(** * Shadowsocks local client: AEAD framing, key schedule and SOCKS5 front end

    A shallow embedding of [src/crypto/methods.js], [src/crypto/aead.js] and
    [src/local.js].  JavaScript numbers are modelled as [Z] with the 32-bit
    coercions of the bitwise operators written out, Buffers as lists of
    bytes, the fields of [this] as records that are passed explicitly, and
    the calls a handler makes on sockets and streams as lists of events.

    The primitives of Node's [crypto] module (hashes, HKDF, the AEAD ciphers)
    are not code of this repository: they are the fields of [NodeCrypto] and
    every result is stated for an arbitrary implementation of them, under the
    hypotheses it needs. *)

From Stdlib Require Import ZArith Lia Bool.
From Stdlib.Strings Require Import String Byte.
From stdpp Require Import base list.

Local Open Scope Z_scope.

Abbreviation bytes := (list byte).

#[global] Instance byte_eq_dec : EqDecision byte := Byte.byte_eq_dec.

(* ===================================================================== *)
(** ** JavaScript numbers *)
(* ===================================================================== *)

Module JS.

(** [ToInt32]: the coercion applied to both operands of [&] and to the
    left operand of [>>]. *)
Definition ToInt32 (z : Z) : Z := (z + 2 ^ 31) mod 2 ^ 32 - 2 ^ 31.

(** [a & b] *)
Definition band (a b : Z) : Z := Z.land (ToInt32 a) (ToInt32 b).

(** [a >> b] (sign-propagating; the shift count is taken modulo 32) *)
Definition sar (a b : Z) : Z := Z.shiftr (ToInt32 a) (b mod 32).

(** [n++] on a non-negative integer-valued double: exact below 2^53, and
    2^53 + 1 rounds back to 2^53.  Counters that start at 0 and are only
    incremented never leave this range. *)
Definition incr (n : Z) : Z := if n <? 2 ^ 53 then n + 1 else n.

(** [Math.ceil(a / b)] for integers [a >= 0], [b > 0]. *)
Definition ceil_div (a b : Z) : Z := (a + b - 1) / b.

End JS.

(* ===================================================================== *)
(** ** Buffers *)
(* ===================================================================== *)

Module Buffer.

Definition byte_of_Z (z : Z) : byte :=
  default x00 (Byte.of_N (Z.to_N (z mod 256))).

Definition Z_of_byte (b : byte) : Z := Z.of_N (Byte.to_N b).

(** [buf.length] *)
Definition len (b : bytes) : Z := Z.of_nat (length b).

(** [Buffer.alloc(n, fill)] *)
Definition alloc (n : Z) (fill : byte) : bytes := replicate (Z.to_nat n) fill.

(** [Buffer.from(string)]: the bytes of the string. *)
Definition from (s : string) : bytes := list_byte_of_string s.

(** Index normalisation of [slice]: negative offsets count from the end,
    everything is clamped to [0, length]. *)
Definition clamp (i l : Z) : Z :=
  if i <? 0 then Z.max 0 (l + i) else Z.min i l.

(** [buf.slice(start, end)] *)
Definition slice (b : bytes) (start stop : Z) : bytes :=
  let s := clamp start (len b) in
  let e := clamp stop (len b) in
  take (Z.to_nat (e - s)) (drop (Z.to_nat s) b).

(** [buf.slice(start)] *)
Definition slice_from (b : bytes) (start : Z) : bytes :=
  slice b start (len b).

(** [buf[i]] for an index inside the buffer ([undefined] otherwise). *)
Definition get (b : bytes) (i : Z) : option Z :=
  if i <? 0 then None else Z_of_byte <$> b !! Z.to_nat i.

(** [buf[i] = v]: the value is reduced modulo 256; a write outside the
    buffer is ignored. *)
Definition set (b : bytes) (i : nat) (v : Z) : bytes :=
  <[i := byte_of_Z v]> b.

(** [buf.writeUInt16BE(value, offset)]: throws a RangeError when the value
    is not in [0, 65535] or the two bytes do not fit. *)
Definition writeUInt16BE (b : bytes) (value : Z) (offset : nat) : option bytes :=
  if (0 <=? value) && (value <=? 65535) && (Z.of_nat offset + 2 <=? len b)
  then Some (<[S offset := byte_of_Z value]>
             (<[offset := byte_of_Z (value / 256)]> b))
  else None.

(** [buf.readUInt16BE(offset)]: throws a RangeError when the two bytes are
    not inside the buffer. *)
Definition readUInt16BE (b : bytes) (offset : nat) : option Z :=
  match b !! offset, b !! S offset with
  | Some hi, Some lo => Some (Z_of_byte hi * 256 + Z_of_byte lo)
  | _, _ => None
  end.

(** [src.copy(target, targetStart)]: overwrites the target from
    [targetStart] with as many bytes of [src] as fit; returns the target. *)
Definition copy (src target : bytes) (targetStart : nat) : bytes :=
  let room := (length target - targetStart)%nat in
  take targetStart target ++ take room src
    ++ drop (targetStart + length (take room src)) target.

End Buffer.

(* ===================================================================== *)
(** ** Node's [crypto] module *)
(* ===================================================================== *)

(** The operations of [crypto] that the program calls.  A cipher object made
  by [createCipheriv(algorithm, key, iv, {authTagLength})] is used in one
  way only: one [update], then [final], then [getAuthTag]; a decipher
  object by [setAuthTag], one [update], then [final], which throws when the
  tag does not verify.  [final] returns no bytes for these stream modes. *)
Record NodeCrypto := {
(** [createHash(alg)], a sequence of [update]s whose concatenation is the
    second argument, then [digest()] *)
hash_digest : string -> bytes -> bytes;
(** [hkdfSync(digest, ikm, salt, info, keylen)] *)
hkdfSync : string -> bytes -> bytes -> bytes -> Z -> bytes;
(** [createCipheriv(alg, key, iv).update(data)] *)
cipher_update : string -> bytes -> bytes -> bytes -> bytes;
(** [getAuthTag()] of that cipher after [final()] *)
cipher_getAuthTag : string -> bytes -> bytes -> bytes -> bytes;
(** [createDecipheriv(alg, key, iv).update(data)] *)
decipher_update : string -> bytes -> bytes -> bytes -> bytes;
(** whether [final()] of the decipher returns ([true]) or throws, for the
    ciphertext given to [update] and the tag given to [setAuthTag] *)
decipher_final : string -> bytes -> bytes -> bytes -> bytes -> bool
}.

(* ===================================================================== *)
(** ** [src/crypto/methods.js] *)
(* ===================================================================== *)

Module Methods.

Record MethodInfo := {
  keySize : Z;
  saltSize : Z;
  nonceSize : Z;
  tagSize : Z
}.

•••

**EXERCISE OBJECTIVE**
Find every line in the entries that includes the word "Some", then state how many there are and nothing else.

**SOLUTION FOR THIS TASK**
2